(** ** The handler of the outer [try] *)

Definition TOO_LARGE_MESSAGE : jsstring :=
  str "The file is too large for the current connection. Please try a smaller file.".
Definition TIMED_OUT_MESSAGE : jsstring :=
  str "Request timed out. Please check your internet connection and try again.".
Definition CONNECTION_FAILED_MESSAGE : jsstring :=
  str "Connection Failed. Please check your API Key or Internet connection.".

Definition categorize (error : thrown) : thrown :=
  if message_includes error (str "413") || message_includes error (str "too large")
  then Error TOO_LARGE_MESSAGE
  else if message_includes error (str "timeout")
          || message_includes error (str "timed out")
  then Error TIMED_OUT_MESSAGE
  else Error CONNECTION_FAILED_MESSAGE.

(** ** [analyzeContent] *)
Definition analyzeContent (files : list File) (mode : AppMode)
    (platform : Platform) (cfg : Config) (apiKey : jsstring) : M value :=
  try_catch
    (if negb (nonempty apiKey) then throw (Error (str "API Key is missing."))
     else
       prompt <- lift (promptText files mode platform cfg) ;;
       parts <- buildParts files mode prompt ;;
       callAndNormalize mode
         {| model := MODEL_NAME;
            parts := parts;
            config := generateConfig mode cfg |})
    (fun error =>
       emit (EvConsoleError (str "Gemini Analysis Error:") error) ;;;
       throw (categorize error)).

(** The request that a run hands to the generation API, if it gets there. *)
Fixpoint sent_request (h : history) : option Request :=
  match h with
  | [] => None
  | EvGenerate r :: _ => Some r
  | _ :: h' => sent_request h'
  end.

End Service.

(* ===================================================================== *)
(** * [App.tsx]: [handleAnalyze] *)
(* ===================================================================== *)

(** The state of the page that [handleAnalyze] writes. *)
Record PageState := {
  error : option jsstring;
  isAnalyzing : bool;
  analysisResult : option value;
  trendResults : option value }.

Definition setError (e : option jsstring) (s : PageState) : PageState :=
  {| error := e; isAnalyzing := isAnalyzing s;
     analysisResult := analysisResult s; trendResults := trendResults s |}.
Definition setIsAnalyzing (b : bool) (s : PageState) : PageState :=
  {| error := error s; isAnalyzing := b;
     analysisResult := analysisResult s; trendResults := trendResults s |}.
Definition setResult (r : option value) (s : PageState) : PageState :=
  {| error := error s; isAnalyzing := isAnalyzing s;
     analysisResult := r; trendResults := trendResults s |}.
Definition setTrendResults (r : option value) (s : PageState) : PageState :=
  {| error := error s; isAnalyzing := isAnalyzing s;
     analysisResult := analysisResult s; trendResults := r |}.

(** A value held in a state of type [T | null]: [null] is the state
    without a value, [None]. *)
Definition nullable (data : value) : option value :=
  match data with
  | JNull => None
  | _ => Some data
  end.

Definition MAX_TOTAL_SIZE : N := 100 * 1024 * 1024.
────
▶ _WHAT THE TASK REQUIRES_
Say how many lines of the data hold the word "analyzeContent", and leave out everything but the number.

▶ _FINAL ANSWER_
2